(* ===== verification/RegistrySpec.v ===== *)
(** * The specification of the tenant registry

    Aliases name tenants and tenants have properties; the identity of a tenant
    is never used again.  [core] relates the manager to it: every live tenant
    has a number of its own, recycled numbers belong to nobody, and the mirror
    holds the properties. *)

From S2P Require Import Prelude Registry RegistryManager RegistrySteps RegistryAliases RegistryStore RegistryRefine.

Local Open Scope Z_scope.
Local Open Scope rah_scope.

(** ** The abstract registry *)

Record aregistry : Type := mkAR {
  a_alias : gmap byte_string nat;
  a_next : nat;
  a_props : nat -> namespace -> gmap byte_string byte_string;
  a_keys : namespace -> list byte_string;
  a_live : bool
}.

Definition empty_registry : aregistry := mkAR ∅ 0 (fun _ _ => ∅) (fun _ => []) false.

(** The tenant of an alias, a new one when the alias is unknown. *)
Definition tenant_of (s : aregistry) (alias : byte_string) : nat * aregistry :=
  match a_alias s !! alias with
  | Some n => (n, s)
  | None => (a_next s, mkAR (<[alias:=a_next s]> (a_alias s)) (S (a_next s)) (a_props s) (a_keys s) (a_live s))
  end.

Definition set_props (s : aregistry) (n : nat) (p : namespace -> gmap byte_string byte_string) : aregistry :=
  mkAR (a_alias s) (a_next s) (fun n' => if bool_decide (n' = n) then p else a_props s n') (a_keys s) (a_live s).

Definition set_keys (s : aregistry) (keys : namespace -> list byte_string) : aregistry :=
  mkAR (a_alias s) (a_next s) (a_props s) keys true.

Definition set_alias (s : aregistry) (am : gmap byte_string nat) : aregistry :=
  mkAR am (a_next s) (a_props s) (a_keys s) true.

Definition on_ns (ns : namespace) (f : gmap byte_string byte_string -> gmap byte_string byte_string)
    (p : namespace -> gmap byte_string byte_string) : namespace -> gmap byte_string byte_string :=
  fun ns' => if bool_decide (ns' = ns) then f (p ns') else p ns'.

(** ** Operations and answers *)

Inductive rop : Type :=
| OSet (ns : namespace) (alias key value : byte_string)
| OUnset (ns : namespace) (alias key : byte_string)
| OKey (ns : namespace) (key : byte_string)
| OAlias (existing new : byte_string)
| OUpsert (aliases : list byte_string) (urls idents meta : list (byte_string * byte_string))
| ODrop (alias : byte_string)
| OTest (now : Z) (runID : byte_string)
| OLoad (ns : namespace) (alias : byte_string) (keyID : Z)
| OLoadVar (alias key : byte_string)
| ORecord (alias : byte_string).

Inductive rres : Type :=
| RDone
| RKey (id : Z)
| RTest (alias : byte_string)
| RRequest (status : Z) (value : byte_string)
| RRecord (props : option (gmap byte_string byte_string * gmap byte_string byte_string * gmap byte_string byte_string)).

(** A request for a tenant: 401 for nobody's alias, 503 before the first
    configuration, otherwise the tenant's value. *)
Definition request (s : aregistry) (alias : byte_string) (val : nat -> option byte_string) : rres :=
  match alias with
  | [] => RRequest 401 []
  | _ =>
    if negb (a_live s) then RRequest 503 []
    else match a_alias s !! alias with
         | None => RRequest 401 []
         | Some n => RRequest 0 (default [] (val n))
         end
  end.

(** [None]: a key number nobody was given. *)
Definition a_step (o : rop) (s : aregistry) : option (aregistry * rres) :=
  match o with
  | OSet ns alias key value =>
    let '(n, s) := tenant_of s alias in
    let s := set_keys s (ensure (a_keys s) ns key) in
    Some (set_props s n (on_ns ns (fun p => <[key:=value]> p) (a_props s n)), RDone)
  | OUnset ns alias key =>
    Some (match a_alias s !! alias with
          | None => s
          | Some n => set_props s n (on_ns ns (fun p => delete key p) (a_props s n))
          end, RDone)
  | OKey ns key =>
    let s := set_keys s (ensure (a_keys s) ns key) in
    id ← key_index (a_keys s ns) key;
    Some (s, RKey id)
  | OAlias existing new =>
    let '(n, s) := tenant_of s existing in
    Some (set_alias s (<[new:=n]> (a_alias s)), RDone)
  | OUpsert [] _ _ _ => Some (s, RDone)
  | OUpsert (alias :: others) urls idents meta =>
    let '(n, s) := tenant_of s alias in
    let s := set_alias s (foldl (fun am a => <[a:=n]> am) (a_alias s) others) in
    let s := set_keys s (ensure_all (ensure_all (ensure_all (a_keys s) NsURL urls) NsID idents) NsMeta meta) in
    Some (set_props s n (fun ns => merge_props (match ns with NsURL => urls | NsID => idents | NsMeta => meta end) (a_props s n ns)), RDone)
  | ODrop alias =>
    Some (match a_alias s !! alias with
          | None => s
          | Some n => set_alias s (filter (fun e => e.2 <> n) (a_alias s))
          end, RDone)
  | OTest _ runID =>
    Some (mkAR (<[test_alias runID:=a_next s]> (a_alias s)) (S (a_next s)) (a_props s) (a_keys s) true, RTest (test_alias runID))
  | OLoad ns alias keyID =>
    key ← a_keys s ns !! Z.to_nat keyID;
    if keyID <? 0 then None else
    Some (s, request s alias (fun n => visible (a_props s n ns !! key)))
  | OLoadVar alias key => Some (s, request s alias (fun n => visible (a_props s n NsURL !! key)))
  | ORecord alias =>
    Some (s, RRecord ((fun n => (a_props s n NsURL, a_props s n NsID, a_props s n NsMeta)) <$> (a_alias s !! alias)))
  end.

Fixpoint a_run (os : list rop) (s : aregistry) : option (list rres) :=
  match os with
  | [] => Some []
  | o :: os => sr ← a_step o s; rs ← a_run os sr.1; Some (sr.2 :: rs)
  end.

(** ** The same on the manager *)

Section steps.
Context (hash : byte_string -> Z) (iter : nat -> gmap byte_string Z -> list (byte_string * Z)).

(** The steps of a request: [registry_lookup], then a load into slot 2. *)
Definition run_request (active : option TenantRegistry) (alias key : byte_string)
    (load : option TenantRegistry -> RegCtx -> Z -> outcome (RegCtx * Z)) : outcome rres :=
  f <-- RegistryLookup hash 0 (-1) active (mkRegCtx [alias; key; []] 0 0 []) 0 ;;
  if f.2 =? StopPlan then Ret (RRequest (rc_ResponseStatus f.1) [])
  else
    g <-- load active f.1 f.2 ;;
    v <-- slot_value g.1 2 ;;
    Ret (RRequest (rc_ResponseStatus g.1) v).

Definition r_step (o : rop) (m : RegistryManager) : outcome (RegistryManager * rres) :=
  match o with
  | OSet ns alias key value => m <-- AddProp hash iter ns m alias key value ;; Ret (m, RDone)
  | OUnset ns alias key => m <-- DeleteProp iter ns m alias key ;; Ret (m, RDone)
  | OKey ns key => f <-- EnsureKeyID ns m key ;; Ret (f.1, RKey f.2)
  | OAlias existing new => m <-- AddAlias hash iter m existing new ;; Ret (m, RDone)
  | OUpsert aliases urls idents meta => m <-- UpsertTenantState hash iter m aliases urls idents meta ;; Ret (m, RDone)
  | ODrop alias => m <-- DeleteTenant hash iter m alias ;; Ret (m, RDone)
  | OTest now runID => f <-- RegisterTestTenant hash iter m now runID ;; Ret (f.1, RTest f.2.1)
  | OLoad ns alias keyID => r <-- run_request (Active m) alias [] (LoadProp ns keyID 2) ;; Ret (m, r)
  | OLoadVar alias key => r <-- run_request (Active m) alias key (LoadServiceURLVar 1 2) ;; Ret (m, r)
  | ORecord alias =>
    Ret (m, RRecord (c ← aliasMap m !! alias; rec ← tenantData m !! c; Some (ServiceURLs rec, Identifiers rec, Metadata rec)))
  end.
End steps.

=-=-=

#### [Directions for this task]
Look through the material above for the word "visible" and copy every line that has it.

#### [Response to this task]
    Some (s, request s alias (fun n => visible (a_props s n ns !! key)))
  | OLoadVar alias key => Some (s, request s alias (fun n => visible (a_props s n NsURL !! key)))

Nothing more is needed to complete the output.